Remembering Wisława Szymborksa

Originally Published: February 02, 2012

All over the interwebs, fans of Wisława Szymborska are mourning her death at the age of 88. We've rounded up a collection of some of the recent obituaries and tributes in her honor:

The Guardian provides a nice biography and links to an interview with Szymborska from 2000, in which she confessed to not knowing anything, with her characteristic blend of humor, candor, and mischief:

"Everyone needs solitude, especially a person who is used to thinking about what she experiences. Solitude is very important in my work as a mode of inspiration, but isolation is not good in this respect. I am not writing poetry about isolation," she said, going on to wonder why anyone would want to interview her. "For the last few years my favourite phrase has been 'I don't know'. I've reached the age of self-knowledge, so I don't know anything.
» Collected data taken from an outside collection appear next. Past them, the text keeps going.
Lemma previousSlide_runs (z : Z) (s : Slider.state) :
  Slider.currentSlide s = Slider.Int z ->
  (0 <= z < Z.of_nat (List.length (Slider.slides s)))%Z ->
  let previous := ((z - 1) mod Z.of_nat (List.length (Slider.slides s)))%Z in
  Slider.previousSlide s
  = Slider.showSlide (Slider.Int previous)
      {| Slider.currentSlide := Slider.Int previous; Slider.slides := Slider.slides s |}.
Proof.
  intros Hc Hz. cbv zeta. unfold Slider.previousSlide. rewrite Hc.
  unfold Slider.totalSlides. cbn [Slider.add Slider.sub Slider.rem].
  destruct (Z.eqb_spec (Z.of_nat (List.length (Slider.slides s))) 0); [lia|].
  rewrite Z.rem_mod_nonneg by lia.
  replace (z - 1 + Z.of_nat (List.length (Slider.slides s)))%Z
    with (z - 1 + 1 * Z.of_nat (List.length (Slider.slides s)))%Z by lia.
  rewrite Z.mod_add by lia. reflexivity.
Qed.

(** The step both functions make, for the index [target] they compute. *)
Lemma slide_step (target : Z) (s : Slider.state) :
  (0 <= target < Z.of_nat (List.length (Slider.slides s)))%Z ->
  exists s',
    Slider.showSlide (Slider.Int target)
      {| Slider.currentSlide := Slider.Int target; Slider.slides := Slider.slides s |}
    = Slider.Done s' /\
    Slider.currentSlide s' = Slider.Int target /\
    List.length (Slider.slides s') = List.length (Slider.slides s) /\
    (forall i, Slider.active s' i = (i =? Z.to_nat target)%nat) /\
    map (Slider.classRemove "active") (Slider.slides s')
    = map (Slider.classRemove "active") (Slider.slides s).
Proof.
  intros H.
  exact (showSlide_shows target
           {| Slider.currentSlide := Slider.Int target; Slider.slides := Slider.slides s |} H).
Qed.

(** X17.  With [currentSlide] at an index [z] of the slides, [nextSlide()] does
    not throw and shows the next slide, the first one after the last: it
    sets [currentSlide] to z + 1, or to 0 at the end; afterwards the slide
    at that index, and no other, has the class 'active'; the number of
    slides and their other classes are as before. *)
Theorem nextSlide_shows_the_next (z : Z) (s : Slider.state) :
  Slider.currentSlide s = Slider.Int z ->
  (0 <= z < Z.of_nat (List.length (Slider.slides s)))%Z ->
  let next := (if z + 1 =? Z.of_nat (List.length (Slider.slides s)) then 0 else z + 1)%Z in
  exists s',
    Slider.nextSlide s = Slider.Done s' /\
    Slider.currentSlide s' = Slider.Int next /\
    List.length (Slider.slides s') = List.length (Slider.slides s) /\
    (forall i, Slider.active s' i = (i =? Z.to_nat next)%nat) /\
    map (Slider.classRemove "active") (Slider.slides s')
    = map (Slider.classRemove "active") (Slider.slides s).
Proof.
  intros Hc Hz. cbv zeta. rewrite (nextSlide_runs z s Hc Hz).
  set (n := Z.of_nat (List.length (Slider.slides s))) in *.
  assert (((z + 1) mod n)%Z = (if (z + 1 =? n)%Z then 0 else z + 1)%Z) as ->.
  { destruct (Z.eqb_spec (z + 1) n) as [->|Hne].
    - apply Z.mod_same. lia.
    - apply Z.mod_small. lia. }
  apply slide_step. fold n. destruct (Z.eqb_spec (z + 1) n); lia.
Qed.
People who claim that they know something are responsible for most of the fuss in the world."

The New York Times obituary offers helpful advice on how to pronounce Szymborska's name (vees-WAH-vah shim-BOR-ska) and characterizes her poems as a beguiling mix of the personal and the political, writing:

Much of her verse was contemplative, but she also addressed death, torture, war and, strikingly, Hitler, whose attack on Poland in 1939 started World War II in Europe. She depicted him as an innocent — “this little fellow in his itty-bitty robe” — being photographed on his first birthday.
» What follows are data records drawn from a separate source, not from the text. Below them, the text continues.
(** * nebulacrypt: the DCKP-ES transform-and-container pipeline

    A shallow embedding of the pixel pipeline of
    [apps/encryption/services]: key derivation, the logistic-map keystream,
    chunking, the seeded shuffle, the XOR-plus-diffusion cipher, the binary
    package and the per-page loops of the orchestrator.

    Conventions.
    - A Python [int] is a [Z]; a length or an index of a loop is a [nat].
    - A Python [float] is a primitive [float] (IEEE 754 binary64, round to
      nearest even), which is what CPython computes with.
    - [bytes] are a [list Z] of values in [0, 256).
    - A Python [str] is the [string] of its UTF-8 bytes, so that [s.encode()]
      is the byte list of the string.
    - A raised exception is the [Raise] case of [result]. *)

From Stdlib Require Import ZArith Lia Floats.
From Stdlib Require Ascii String DecimalString DecimalZ QArith Qpower Lqa.
From stdpp Require Import base list numbers option strings sorting.

(** ** Exceptions and the result monad *)

Inductive exn : Type :=
| ValueError (msg : string)
| OverflowError
| IndexError
| KeyError (key : string)
| StructError
| JSONDecodeError
| UnicodeDecodeError
| TypeError
| ZeroDivisionError.

Inductive result (A : Type) : Type :=
| Ok (a : A)
| Raise (e : exn).
Arguments Ok {A} a.
Arguments Raise {A} e.

Definition bind {A B : Type} (c : result A) (k : A -> result B) : result B :=
  match c with
  | Ok a => k a
  | Raise e => Raise e
  end.

Notation "x <- c ;; k" := (bind c (fun x => k))
  (at level 100, c at next level, right associativity).

(** [for i in idx: s = body(i, s)], stopping at the first exception. *)
Fixpoint for_each {S : Type} (idx : list nat) (body : nat -> S -> result S) (s : S)
  : result S :=
  match idx with
  | [] => Ok s
  | i :: rest => s' <- body i s ;; for_each rest body s'
  end.

(** [range(lo, hi)] and [range(hi, lo, -1)] over natural numbers. *)
Definition range (lo hi : nat) : list nat := seq lo (hi - lo).
Definition range_down (hi lo : nat) : list nat := rev (seq (S lo) (hi - lo)).

(** [[f(x) for x in l]], stopping at the first exception. *)
Fixpoint map_result {A B : Type} (f : A -> result B) (l : list A) : result (list B) :=
  match l with
  | [] => Ok []
  | x :: rest => y <- f x ;; ys <- map_result f rest ;; Ok (y :: ys)
  end.

Lemma bind_Ok {A B : Type} (c : result A) (k : A -> result B) b :
  (x <- c ;; k x) = Ok b <-> exists a, c = Ok a /\ k a = Ok b.
Proof.
  destruct c as [a|e]; simpl; split.
  - intros H. by exists a.
  - by intros (a' & [= ->] & H).
  - done.
  - by intros (a' & [=] & _).
Qed.

Lemma map_result_fmap {A B C : Type} (g : A -> B) (f : B -> result C) l :
  map_result f (g <$> l) = map_result (fun x => f (g x)) l.
Proof.
  induction l as [|x l IH]; [done|].
  rewrite fmap_cons. cbn [map_result]. by rewrite IH.
Qed.

Lemma map_result_ext {A B : Type} (f g : A -> result B) l :
  (forall x, f x = g x) -> map_result f l = map_result g l.
Proof. intros Hfg. induction l as [|x l IH]; simpl; [done|]. by rewrite Hfg, IH. Qed.

Lemma map_result_Ok_length {A B : Type} (f : A -> result B) l r :
  map_result f l = Ok r -> length r = length l.
Proof.
  revert r. induction l as [|x l IH]; intros r; simpl.
  - by intros [= <-].
  - destruct (f x) as [y|]; simpl; [|done].
    destruct (map_result f l) as [ys|]; simpl; [|done].
    intros [= <-]. simpl. f_equal. by apply IH.
Qed.

Lemma map_result_Ok_lookup {A B : Type} (f : A -> result B) l r i x :
  map_result f l = Ok r -> l !! i = Some x -> exists y, f x = Ok y /\ r !! i = Some y.
Proof.
  revert r i. induction l as [|a l IH]; intros r i; simpl; [done|].
  destruct (f a) as [y|] eqn:Hfa; simpl; [|done].
  destruct (map_result f l) as [ys|]; simpl; [|done].
  intros [= <-]. destruct i as [|i]; simpl.
  - intros [= <-]. by exists y.
  - intros Hi. by apply IH.
Qed.

Lemma map_result_all_Ok {A B : Type} (f : A -> result B) (g : A -> B) l :
  (forall x, x ∈ l -> f x = Ok (g x)) -> map_result f l = Ok (g <$> l).
Proof.
  induction l as [|a l IH]; intros Hl; [done|].
  rewrite fmap_cons. cbn [map_result].
  rewrite Hl by left. simpl. rewrite IH; [done|].
  intros x Hx. apply Hl. by right.
Qed.

Lemma map_result_Ok_pointwise {A B : Type} (f : A -> result B) l r :
  length l = length r ->
  (forall i x, l !! i = Some x -> exists y, r !! i = Some y /\ f x = Ok y) ->
  map_result f l = Ok r.
Proof.
  revert r. induction l as [|a l IH]; intros [|b r] Hlen Hall; try done.
  cbn [map_result]. destruct (Hall 0 a eq_refl) as (y & [= <-] & ->). cbn [bind].
  rewrite (IH r); [done|by injection Hlen|].
  intros i x Hi. exact (Hall (S i) x Hi).
Qed.

(** ** numpy arrays

    An array is its shape, its element type and its elements in row-major
    (C) order, which is the order [flatten], [reshape], [tobytes] and
    [frombuffer] all work in. *)

Inductive dtype : Type := UInt8 | Int32 | Int64.

Record ndarray : Type := NDArray {
  shape : list Z;
  dtype_of : dtype;
  data : list Z
}.

Definition prod_list (l : list Z) : Z := foldr Z.mul 1%Z l.

Definition is_byte (b : Z) : Prop := (0 <= b < 256)%Z.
The NYT also quotes Szymborska's "Cat in an Empty Apartment," a eulogy written from the perspective of an abandoned cat, which ends:

Nothing seems different here,
but nothing is the same.
Nothing has been moved,
but there’s more space.
And at nighttime no lamps are lit.
Footsteps on the staircase,
but they’re new ones.
The hand that puts fish on the saucer
has changed, too.
Something doesn’t start
at its usual time.
Something doesn’t happen
as it should. Someone was always, always here,
then suddenly disappeared
and stubbornly stays disappeared.

The New Yorker links to the sixteen poems she published in the magazine between 1992 and 2006, Ron Silliman posts a video of Szymborksa reading in Polish, Gawker cites her funny Nobel Lecture riff about poets being "hopelessly unphotogenic," and GalleyCat quotes her poem "Consolation," calling it "a fond way to remember the literary life of the great poet":

hankies drenched with tears of reconciliation,
general merriment and celebration,
and the dog Fido,
gone astray in the first chapter,
turns up barking gladly
in the last.

JacketCopy's obituary includes one of Szymborska's great quips (“I prefer the absurdity of writing poems to the absurdity of not writing poems”) and a Q&A from 1996, when the poet spoke with the L.A. Times' Warsaw bureau chief following her Nobel win.

For a Polish perspective, check out The Warsaw Voice and Polskie Radio, which contains remembrances by Polish writers Tomasz Jastrun and Janusz Głowacki. That article concludes with reflections by journalist and critic Lawrence Weschler who worked for many years as a correspondent in Poland:

“Her poems are as light as a feather, at at the same time very deep. I am both very sad and grateful for the great gift of wisdom that we all received from Wisława Szymborska. She handed it out very generously. What else can one expect?”, he has said.

Weschler recalled that she did not want to visit he United States, saying that she did not like long journeys.

“When we tried to persuade her to come, she said: ‘I’d come if you arranged meetings with Woody Allen and Jane Goodall, the famous expert on chimpanzees.' Once we made all the arrangements, she said it was a joke.”